Chan Andrew, Seguin Rosanne, Magnus Tim, Papadimitriou Christina, Toyka Klaus V, Antel Jack P, Gold Ralf
Department of Neurology, Julius-Maximilians-University, Würzburg, Germany.
Glia. 2003 Sep;43(3):231-42. doi: 10.1002/glia.10258.
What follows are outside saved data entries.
(* ===== verification/Intent.v ===== *)
(** * Intent: the values of search planning

    [sana/modules/search_planning/domain.py]: the values of the enums, the check that a term of a
    search is no conversation, and the constructors of facts, intents and queries. The records of
    facts and intents are in Coverage. *)

From Stdlib Require Import String.
From S2P Require Import Prelude Errors PyData PyStr Regex RegexFacts Coverage.

(** [@ src/sana/modules/search_planning/domain.py FactType] *)
Definition FactType_value (t : FactType) : pystr :=
  u match t with
    | FactType_CHARACTER_CHANGES => "character_changes"
    | FactType_VERSION => "version"
    | FactType_PATCH_NOTES => "patch_notes"
    | FactType_TEAM_META => "team_meta"
    | FactType_CURRENT_VALUE => "current_value"
    | FactType_COMPARISON => "comparison"
    | FactType_BACKGROUND => "background"
    end.

Definition all_fact_types : list FactType :=
  [FactType_CHARACTER_CHANGES; FactType_VERSION; FactType_PATCH_NOTES; FactType_TEAM_META;
   FactType_CURRENT_VALUE; FactType_COMPARISON; FactType_BACKGROUND].

Definition Freshness_value (f : Freshness) : pystr :=
  u match f with Freshness_STABLE => "STABLE" | Freshness_RECENT => "RECENT" | Freshness_CURRENT => "CURRENT" end.
Definition all_freshness := [Freshness_STABLE; Freshness_RECENT; Freshness_CURRENT].

Definition Consequence_value (c : Consequence) : pystr :=
  u match c with Consequence_LOW => "LOW" | Consequence_MEDIUM => "MEDIUM" | Consequence_HIGH => "HIGH" end.
Definition all_consequences := [Consequence_LOW; Consequence_MEDIUM; Consequence_HIGH].

(** [@ src/sana/modules/search_planning/domain.py _CONVERSATIONAL_TERM] *)
Definition conversational_term : regex :=
  re "(可以告诉我|你不是|我好久|请问一下|please tell me|could you|i haven'?t)".

(** [@ src/sana/modules/search_planning/domain.py QuerySpec@90-98] *)
Record QuerySpec := {
  qs_key : pystr;
  qs_fact_key : pystr;
  qs_text : pystr;
  qs_signature : pystr;
  qs_locale : pystr;
  qs_freshness_days : option Z;
  qs_plan_revision : Z;
  qs_metadata : list (pystr * pystr)
}.

Section Intent.
Context `{Unicode}.

(** What is wrong with a term; [field_name] only goes into the message. *)
(** [@ src/sana/modules/search_planning/domain.py _validate_search_term] *)
Definition validate_search_term (value : pystr) (max_length : Z) : res unit :=
  let normalized := strip value in
  _ ← fail_if (bool_decide (normalized = []) || (max_length <? len normalized))
        (ValueError "must be a short semantic term");
  fail_if (re_found no_flags normalized (re "[!?！？。\r\n]") || re_found re_I normalized conversational_term)
    (ValueError "contains conversational text").

(** [@ src/sana/modules/search_planning/domain.py FactRequirement] *)
Definition FactRequirement_new (f : FactRequirement) : res FactRequirement :=
  _ ← fail_if (blank (fr_key f) || blank (fr_description f) || blank (fr_subject f))
        (ValueError "Fact key, description and subject are required");
  _ ← validate_search_term (fr_subject f) 48;
  Ok f.

Fixpoint validate_aliases (aliases : list pystr) : res unit :=
  match aliases with
  | [] => Ok tt
  | a :: r => _ ← validate_search_term a 48; validate_aliases r
  end.

(** [@ src/sana/modules/search_planning/domain.py NormalizedIntent] *)
Definition NormalizedIntent_new (i : NormalizedIntent) : res NormalizedIntent :=
  _ ← fail_if (blank (ni_entity i)) (ValueError "Normalized entity cannot be empty");
  _ ← fail_if (blank (ni_locale i)) (ValueError "Locale cannot be empty");
  _ ← fail_if (bool_decide (ni_facts i = [])) (ValueError "At least one fact requirement is required");
  _ ← validate_search_term (ni_entity i) 64;
  _ ← validate_aliases (ni_aliases i);
  let keys := map fr_key (ni_facts i) in
  _ ← fail_if (negb (Z.of_nat (length keys) =? Z.of_nat (length (dedupe keys)))) (ValueError "Fact keys must be unique");
  Ok i.

(** [@ src/sana/modules/search_planning/domain.py QuerySpec] *)
Definition QuerySpec_new (q : QuerySpec) : res QuerySpec :=
  _ ← fail_if (blank (qs_key q) || blank (qs_fact_key q) || blank (qs_text q))
        (ValueError "Query key, fact key and text are required");
  _ ← fail_if (qs_plan_revision q <? 1) (ValueError "plan_revision must be positive");
  _ ← fail_if (match qs_freshness_days q with Some d => d <? 1 | None => false end)
        (ValueError "freshness_days must be positive");
  Ok q.

(** ** Valid values *)

(** A term of a search: short, of one line, without the marks and phrases of a conversation. *)
Definition search_term (max_length : Z) (value : pystr) : Prop := validate_search_term value max_length = Ok tt.

Record valid_fact (f : FactRequirement) : Prop := {
  vf_key : blank (fr_key f) = false;
  vf_description : blank (fr_description f) = false;
  vf_subject : search_term 48 (fr_subject f)
}.

Record valid_intent (i : NormalizedIntent) : Prop := {
  vi_entity : search_term 64 (ni_entity i);
  vi_locale : blank (ni_locale i) = false;
  vi_aliases : Forall (search_term 48) (ni_aliases i);
  vi_facts : ni_facts i <> [];
  vi_keys : NoDup (map fr_key (ni_facts i))
}.

Lemma search_term_solid n t : search_term n t -> blank t = false.
Proof.
  unfold search_term, validate_search_term, blank. intros E. minv. bools. by apply bool_decide_eq_false.
Qed.

Lemma search_term_length n t : search_term n t -> len (strip t) <= n.
Proof. unfold search_term, validate_search_term. intros E. minv. bools. lia. Qed.

Lemma FactRequirement_new_spec f f' : FactRequirement_new f = Ok f' <-> f' = f /\ valid_fact f.
Proof.
  unfold FactRequirement_new. split.
  - intros E. minv. bools. ksplit.
  - intros [-> [Hk Hd Hs]]. rewrite Hk, Hd, (search_term_solid _ _ Hs). simpl. by rewrite Hs.
Qed.

Lemma validate_aliases_spec aliases : validate_aliases aliases = Ok tt <-> Forall (search_term 48) aliases.
Proof.
  induction aliases as [|a r IH]; simpl; [by split|]. rewrite Forall_cons, <- IH. unfold search_term. split.
  - intros E. minv. done.
  - intros [-> ->]. done.
Qed.

Lemma unique_keys (l : list pystr) : (Z.of_nat (length l) =? Z.of_nat (length (dedupe l))) = true <-> NoDup l.
Proof.
  split.
  - intros Hn. bools. apply dedupe_length_NoDup. lia.
  - intros Hn. rewrite dedupe_NoDup by done. by apply Z.eqb_refl.
Qed.

Lemma NormalizedIntent_new_spec i i' : NormalizedIntent_new i = Ok i' <-> i' = i /\ valid_intent i.
Proof.
  unfold NormalizedIntent_new. cbv zeta. split.
  - intros E. minv. bools. ksplit. constructor; try done; [by apply validate_aliases_spec|].
    apply unique_keys. by apply Z.eqb_eq.
  - intros [-> [He Hl Ha Hf Hk]]. rewrite (search_term_solid _ _ He), Hl, He, bool_decide_false by done. simpl.
    apply validate_aliases_spec in Ha as ->. simpl. apply unique_keys in Hk. by rewrite Hk.
Qed.
End Intent.

(** ** Terms of ASCII

    Whether an ASCII term is a search term does not depend on the database, except that no ideograph
    may equal a letter when case is ignored: they have no case. *)

Class Caseless `{Unicode} : Prop := caseless : forall c, 13312 <= c <= 40959 -> uni_canon c = c.

Section Ascii.
Context {U : Unicode} {Hcase : Caseless}.

Definition plain_char (c : Z) : bool := ascii_char c || ((13312 <=? c) && (c <=? 40959)).

Lemma plain_same_case fl c : plain_char c = true -> same_case U ex_unicode fl c.
Proof using Hcase.
  unfold plain_char. intros [Hc|Hc]%orb_prop.
  - by destruct (ascii_same_kind U ex_unicode fl c Hc).
  - intros _. unfold char_canon. bools. replace (c <? 128) with false by lia. destruct (is_space c); [done|].
    rewrite caseless by lia. cbn. by rewrite !(proj2 (Z.eqb_neq c _)) by lia.
Qed.

Lemma ascii_found fl text r : str_isascii text = true ->
  ignorecase fl = false \/ forallb plain_char (re_chars r) = true ->
  @re_found U fl text r = @re_found ex_unicode fl text r.
Proof using Hcase.
  intros Ht Hr. apply re_found_agree.
  - unfold str_isascii in Ht. rewrite forallb_forall in Ht. apply Forall_forall. intros c Hc.
    by apply ascii_same_kind, Ht, list_elem_of_In.
  - apply Forall_forall. intros c Hc. destruct Hr as [Hf|Hr]; [intros Hi; congruence|].
    rewrite forallb_forall in Hr. by apply plain_same_case, Hr, list_elem_of_In.
Qed.

Lemma ascii_strip t : str_isascii t = true -> str_isascii (strip t) = true.
Proof.
  intros Ht. destruct (occurs_strip t) as (a & b & E). unfold str_isascii in *. rewrite E, !forallb_app in Ht.
  by apply andb_prop in Ht as [_ [? _]%andb_prop].
Qed.

Lemma ascii_term value n : str_isascii value = true ->
  @validate_search_term U value n = @validate_search_term ex_unicode value n.
Proof using Hcase.
  intros Hv. unfold validate_search_term. cbv zeta.
  rewrite !(ascii_found _ (strip value)); [done|by apply ascii_strip| |by apply ascii_strip|]; [by right; vm_compute|by left].
Qed.

Lemma ascii_fact f : str_isascii (fr_subject f) = true -> @FactRequirement_new U f = @FactRequirement_new ex_unicode f.
Proof using Hcase. intros Hs. unfold FactRequirement_new. by rewrite ascii_term. Qed.

Lemma ascii_intent i : str_isascii (ni_entity i) = true -> ni_aliases i = [] ->
  @NormalizedIntent_new U i = @NormalizedIntent_new ex_unicode i.
Proof using Hcase. intros He Ha. unfold NormalizedIntent_new. by rewrite ascii_term, Ha. Qed.
End Ascii.

#[export] Instance ex_caseless : @Caseless ex_unicode.
Proof. intros c Hc. cbn. by rewrite !(proj2 (Z.eqb_neq c _)) by lia. Qed.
Apoptosis of autoaggressive T-cells in the CNS is an effective, noninflammatory mechanism for the resolution of T-cell infiltrates, contributing to clinical recovery in T-cell-mediated neuroinflammatory diseases. The clearance of apoptotic leukocytes by tissue-specific phagocytes is critical in the resolution of the inflammatory infiltrate and leads to a profound downregulation of phagocyte immune functions. Adult human microglia from surgically removed normal brain tissue was used in a standardized, light-microscopic in vitro phagocytosis assay of apoptotic autologous peripheral blood-derived mononuclear cells (MNCs). Microglia from five different patients had a high capacity for the uptake of apoptotic MNCs in contrast to nonapoptotic target cells with the phagocytosis rate for nonapoptotic MNCs amounting to only 61.6% of the apoptotic MNCs. A newly described phosphatidylserine receptor, critical in the phagocytosis of apoptotic cells by macrophages, is also expressed at similar levels on human microglia. The effects of the therapeutically used immunomodulatory agent interferon-beta (IFNbeta) were investigated using Lewis rat microglia and apoptotic, encephalitogenic, myelin basic protein-specific autologous T-cells. Also, rat microglia had a high capacity to phagocytose apoptotic T-cells specifically. IFNbeta increased the phagocytosis of apoptotic T-cells to 36.8% above the untreated controls. The enhanced phagocytic activity was selective for apoptotic T-cells and was not mediated by increased IL-10 secretion. Apoptotic inflammatory cells may be efficiently and rapidly removed by microglial cells in the autoimmune-inflamed human CNS. The in vitro increase of phagocytosis by IFNbeta merits further investigations whether this mechanism could also be therapeutically exploited.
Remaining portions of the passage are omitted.